These sources provide additional context and bonuses to the base scoring system.

### **Source M: Cook Political Partisan Voting Index (PVI)**

This section processes **Source M**, which captures each district's partisan lean (Cook PVI) for the 119th Congress. A **higher** PVI number means a stronger lean toward one party; a **lower** PVI indicates a more competitive (centrist) district. We cap the PVI value at 15.

- **Data origin:** Cook Political PVI via subscription at cookpolitical.com  
- **Date downloaded:** April, 2025 (this data is updated periodically, not daily, last checked August 8, 2025)  
- **Preprocessing notebook:** *Source M House & Senate Cook Political PVI*

### **Source N: VoteView Member Ideology Score**

This section merges pre-computed ideology percentiles into the Bridge Pledge tables. The percentiles measure how far each legislator lies from the partisan center, rewarding those closer to the middle.

- **Data source:** Voteview "Member Ideology" CSV exports (House and Senate, 119th Congress)  
- **Date downloaded:** August 8, 2025  
- **Preprocessing notebook:** *Source N: VoteView Member Ideology Scores.ipynb*

### **Source P: Problem Solvers Caucus "Bump"**

This section applies a fixed points boost to members of the Problem Solvers Caucus (PSC). We load the externally maintained list of PSC bioguide IDs, flag each legislator, and add the configured bonus to their pledge score.

- **Data source:** `problem_solvers.csv` (one column: `bioguide_id`), maintained in our data repo. Source: https://problemsolverscaucus.house.gov/caucus-members
- **Date Updated:** July 20, 2025


In [None]:
# Process Source M: Cook Political PVI
# House PVI
pvi_cols = [c for c in source_M_House.columns if "PVI_Number" in c]
assert pvi_cols, f"No PVI number column found in source_M_House: {source_M_House.columns.tolist()}"
pvi_col = pvi_cols[0]

source_M_h = source_M_House[['bioguide_id', pvi_col]].copy()
source_M_h.rename(columns={pvi_col: 'M: Cook PVI Raw'}, inplace=True)

# Cap PVI values
pvi_value_cap = bonuses['pvi_value_cap']
source_M_h['M_Cook_PVI_Cap'] = source_M_h['M: Cook PVI Raw'].apply(lambda x: pvi_value_cap if x > pvi_value_cap else x)

# Merge into house_final
house_final = house_final.merge(source_M_h, on='bioguide_id', how='left')

# Senate PVI
pvi_cols_s = [c for c in source_M_Senate.columns if "PVI_Number" in c]
assert pvi_cols_s, f"No PVI number column found in source_M_Senate: {source_M_Senate.columns.tolist()}"
pvi_col_s = pvi_cols_s[0]

source_M_s = source_M_Senate[['bioguide_id', pvi_col_s]].copy()
source_M_s.rename(columns={pvi_col_s: 'M: Cook PVI Raw'}, inplace=True)

# Cap PVI values
source_M_s['M_Cook_PVI_Cap'] = source_M_s['M: Cook PVI Raw'].apply(lambda x: pvi_value_cap if x > pvi_value_cap else x)

# Merge into senate_final
senate_final = senate_final.merge(source_M_s, on='bioguide_id', how='left')

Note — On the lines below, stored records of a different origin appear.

(** The body of the loop of [DisconnectSuperMeshTetrahedrons] over the faces
    of a flagged cell, with every subscript checked: [None] when the
    neighbour is no cell of the mesh or does not name the cell back (the
    source asserts [neighborFaceIndex < 4] and then writes
    [neighbors_[neighborFaceIndex]]). *)
Definition disconnect_super_face_checked (tetIndex : N) (tetrahedron_neighbors : Arr4 N)
    (tets : list (Tetrahedron F)) (faceIndex : nat) : option (list (Tetrahedron F)) :=
  let neighborIndex := get4 tetrahedron_neighbors faceIndex in
  if negb (neighborIndex =? M_MAX_UNSIGNED) then
    if (neighborIndex <? size tets)
       && (GetNeighborFaceIndex (at_ Tetrahedron_default tets neighborIndex) tetIndex <? 4)%nat
    then Some (disconnect_super_face tetIndex tetrahedron_neighbors tets faceIndex)
    else None
  else Some tets.

(** One cell of the loop, checked: the cell and its flag must exist. *)
Definition disconnect_super_step_checked (st : list (Tetrahedron F) * list bool) (tetIndex : N)
  : option (list (Tetrahedron F) * list bool) :=
  let '(tets, removed) := st in
  if (tetIndex <? size tets) && (tetIndex <? size removed) then
    let removed1 :=
      if has_super_vertex (at_ Tetrahedron_default tets tetIndex)
      then put removed tetIndex true else removed in
    if negb (at_ true removed1 tetIndex) then Some (tets, removed1)
    else
      match foldl_checked
              (fun ts faceIndex =>
                 disconnect_super_face_checked tetIndex
                   (neighbors_ (at_ Tetrahedron_default ts tetIndex)) ts faceIndex)
              tets [0; 1; 2; 3]%nat with
      | Some ts => Some (ts, removed1)
      | None => None
      end
  else None.

Definition DisconnectSuperMeshTetrahedrons_checked (m : TetrahedralMesh F) (removed : list bool)
  : option (TetrahedralMesh F * list bool) :=
  match foldl_checked disconnect_super_step_checked (tetrahedrons_ m, removed)
                      (indices_of (tetrahedrons_ m)) with
  | Some r => Some (with_tetrahedrons m (fst r), snd r)
  | None => None
  end.

(** The links while flagged cells are being cut off.  [D a s] says that face
    [s] of the flagged cell [a] has been handled: a cell named in a slot is a
    cell, is named once, and either names the cell back in a slot that has
    not been handled, or the slot itself has been handled. *)
Definition half_linked (D : N -> nat -> Prop) (tets : list (Tetrahedron F)) : Prop :=
  forall (a : N) (s : nat),
    (N.to_nat a < length tets)%nat -> (s < 4)%nat ->
    slot tets a s <> M_MAX_UNSIGNED ->
    (N.to_nat (slot tets a s) < length tets)%nat /\
    (forall s' : nat, (s' < 4)%nat -> slot tets a s' = slot tets a s -> s' = s) /\
    ((exists s' : nat, (s' < 4)%nat /\ slot tets (slot tets a s) s' = a /\
                       ~ D (slot tets a s) s') \/
     D a s).

Lemma half_linked_ext (D D' : N -> nat -> Prop) (tets : list (Tetrahedron F)) :
  (forall a s, (s < 4)%nat -> D a s <-> D' a s) ->
  half_linked D tets -> half_linked D' tets.
Proof.
  intros HD H a s Ha Hs Hne. destruct (H a s Ha Hs Hne) as (Hr & Hu & Hb).
  split; [exact Hr | split; [exact Hu | ]].
  destruct Hb as [(s' & Hs' & E & Hn)|Hd].
  - left. exists s'. split; [exact Hs' | split; [exact E | ]]. now rewrite <- HD.
  - right. now apply HD.
Qed.

Lemma linked_back_half_linked (tets : list (Tetrahedron F)) :
  linked_back tets -> half_linked (fun _ _ => False) tets.
Proof.
  intros H a s Ha Hs Hne. destruct (H a s Ha Hs Hne) as (Hr & Hg & Hu).
  split; [exact Hr | split; [exact Hu | ]]. left.
  exists (GetNeighborFaceIndex (at_ Tetrahedron_default tets (slot tets a s)) a).
  split; [exact Hg | split; [ | tauto]].
  now apply GetNeighborFaceIndex_names.
Qed.

(** One face of a flagged cell. *)
Lemma disconnect_super_face_half_linked (D : N -> nat -> Prop)
    (ts : list (Tetrahedron F)) (k : N) (j : nat) :
  size ts < 4294967296 ->
  half_linked D ts -> (N.to_nat k < length ts)%nat -> (j < 4)%nat -> ~ D k j ->
  let ts' := disconnect_super_face k (neighbors_ (at_ Tetrahedron_default ts k)) ts j in
  disconnect_super_face_checked k (neighbors_ (at_ Tetrahedron_default ts k)) ts j = Some ts' /\
  length ts' = length ts /\
  half_linked (fun a s => D a s \/ (a = k /\ s = j)) ts' /\
  (forall (x : N) (g : nat), (g < 4)%nat ->
     slot ts' x g = slot ts x g \/ (slot ts' x g = M_MAX_UNSIGNED /\ slot ts x g = k)).
Proof.
  intros Hsize H Hk Hj HD ts'.
  assert (Hmax : forall a : N, (N.to_nat a < length ts)%nat -> a <> M_MAX_UNSIGNED).
  { intros a Ha. unfold M_MAX_UNSIGNED, size in *. lia. }
  subst ts'. unfold disconnect_super_face_checked, disconnect_super_face.
  change (get4 (neighbors_ (at_ Tetrahedron_default ts k)) j) with (slot ts k j).
  destruct (N.eq_dec (slot ts k j) M_MAX_UNSIGNED) as [En|Hn].
  { rewrite En. cbn.
    split; [reflexivity | split; [reflexivity | split; [ | intros; now left]]].
    intros a s Ha Hs Hne. destruct (H a s Ha Hs Hne) as (Hr & Hu & Hb).
    split; [exact Hr | split; [exact Hu | ]].
    destruct Hb as [(s' & Hs' & E & Hnd)|Hd]; [left | right; now left].
    exists s'. split; [exact Hs' | split; [exact E | ]].
    intros [Hd|[E1 E2]]; [contradiction | ].
    rewrite E1, E2, En in E. apply (Hmax a Ha). now symmetry. }
  destruct (H k j Hk Hj Hn) as (Hnr & Hu & Hb).
  destruct Hb as [(s0 & Hs0 & Es0 & Hnd0)|Hd]; [ | contradiction].
  set (n := slot ts k j) in *.
  assert (Hg : (GetNeighborFaceIndex (at_ Tetrahedron_default ts n) k < 4)%nat)
    by (apply (GetNeighborFaceIndex_found _ _ s0); assumption).
  set (g := GetNeighborFaceIndex (at_ Tetrahedron_default ts n) k) in *.
  assert (Hng : slot ts n g = k) by (apply GetNeighborFaceIndex_names; exact Hg).
  assert (Hkmax : slot ts n g <> M_MAX_UNSIGNED) by (rewrite Hng; now apply Hmax).
  destruct (H n g Hnr Hg Hkmax) as (_ & Hun & _).
  assert (Egs : s0 = g) by (apply Hun; [exact Hs0 | congruence]).
  subst s0.
  apply N.eqb_neq in Hn. rewrite Hn. cbn [negb]. apply N.eqb_neq in Hn.
  assert (E1 : (n <? size ts) = true) by (apply N.ltb_lt; unfold size; lia).
  rewrite E1. pose proof Hg as Hgb. apply Nat.ltb_lt in Hgb. rewrite Hgb. cbn [andb].
  set (ts' := put ts n (set_neighbor (at_ Tetrahedron_default ts n) g M_MAX_UNSIGNED)).
  assert (S : forall x i, (i < 4)%nat ->
                slot ts' x i = if decide (x = n /\ i = g) then M_MAX_UNSIGNED else slot ts x i).
  { intros x i Hi. subst ts'. now apply slot_unlink. }
  assert (L : length ts' = length ts) by apply length_put.
  split; [reflexivity | split; [exact L | split]].
  - intros a s Ha Hs Hne. rewrite L in Ha.
    assert (Hold : slot ts' a s = slot ts a s /\ ~ (a = n /\ s = g)).
    { rewrite S in Hne |- * by exact Hs.
      destruct (decide (a = n /\ s = g)) as [Dd|Dd];
        [contradiction | split; [reflexivity | exact Dd]]. }
    destruct Hold as [E Hnot]. rewrite E in Hne |- *.
    destruct (H a s Ha Hs Hne) as (Hr' & Hu' & Hb').
    split; [rewrite L; exact Hr' | split].
    + intros s' Hs' Es'. apply Hu'; [exact Hs' | ].
      rewrite S in Es' by exact Hs'.
      destruct (decide (a = n /\ s' = g)); [ | exact Es']. symmetry in Es'. contradiction.
    + destruct Hb' as [(s' & Hs' & Es' & Hnd')|Hd']; [ | right; now left].
      destruct (decide (slot ts a s = n /\ s' = g)) as [[Eb Eg]|Dn].
      * (* the back link is the slot being cleared: the cell is [k], the slot [j] *)
        right. right. rewrite Eb, Eg, Hng in Es'. subst a.
        split; [reflexivity | ]. apply Hu; [exact Hs | exact Eb].
      * left. exists s'. split; [exact Hs' | split].
        -- rewrite S by exact Hs'. rewrite decide_False by exact Dn. exact Es'.
        -- intros [Hd'|[Eb Ej]]; [contradiction | ].
           (* the back link would be slot [j] of [k]: the cell is [n], the slot [g] *)
           rewrite Eb, Ej in Es'. fold n in Es'. subst a.
           apply Hnot. split; [reflexivity | ].
           apply Hun; [exact Hs | ]. rewrite Hng. exact Eb.
  - intros x i Hi. rewrite S by exact Hi.
    destruct (decide (x = n /\ i = g)) as [[-> ->]|Dn]; [right | now left].
    split; [reflexivity | exact Hng].
Qed.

print("Source M (PVI) processing completed for both chambers.")


In [None]:
# Process Source N: VoteView Ideology Scores
# Rename columns for consistency
source_N_House.rename(columns={'nominate_dim1': 'N: nominate_dim1', 'ideology_dist': 'N_ideology_dist'}, inplace=True)
source_N_Senate.rename(columns={'nominate_dim1': 'N: nominate_dim1', 'ideology_dist': 'N_ideology_dist'}, inplace=True)

# Merge into house_final
house_final = house_final.merge(
    source_N_House[['bioguide_id', 'N: nominate_dim1', 'N_ideology_dist']],
    on='bioguide_id',
    how='left'
)

# Merge into senate_final
senate_final = senate_final.merge(
    source_N_Senate[['bioguide_id', 'N: nominate_dim1', 'N_ideology_dist']],
    on='bioguide_id',
    how='left'
)

print("Source N (Ideology) processing completed for both chambers.")


In [None]:
# Process Source P: Problem Solvers Caucus
# Load the external CSV of caucus members
psc_ids = set(
    pd.read_csv(
        '../Data/Source P/problem_solvers.csv'
    )['bioguide_id']
)

def apply_psc_bump(df, id_col='bioguide_id'):
    """
    Add PSC bump:
      - P_flag: 1 if member is in PSC, else 0
    """
    df = df.copy()
    df['P_flag'] = df[id_col].isin(psc_ids).astype(int)
    return df

# Check for any PSC IDs not present in the House roster
missing_in_house = psc_ids - set(house_final['bioguide_id'])
if missing_in_house:
    print(f"Warning: PSC IDs not in House table: {sorted(missing_in_house)}")

# Apply PSC bump to House
house_final = apply_psc_bump(house_final)

# Note: Only House members are included in the PSC, so this is not applicable to the Senate
senate_final["P_flag"] = 0

print("Source P (Problem Solvers Caucus) processing completed for both chambers.")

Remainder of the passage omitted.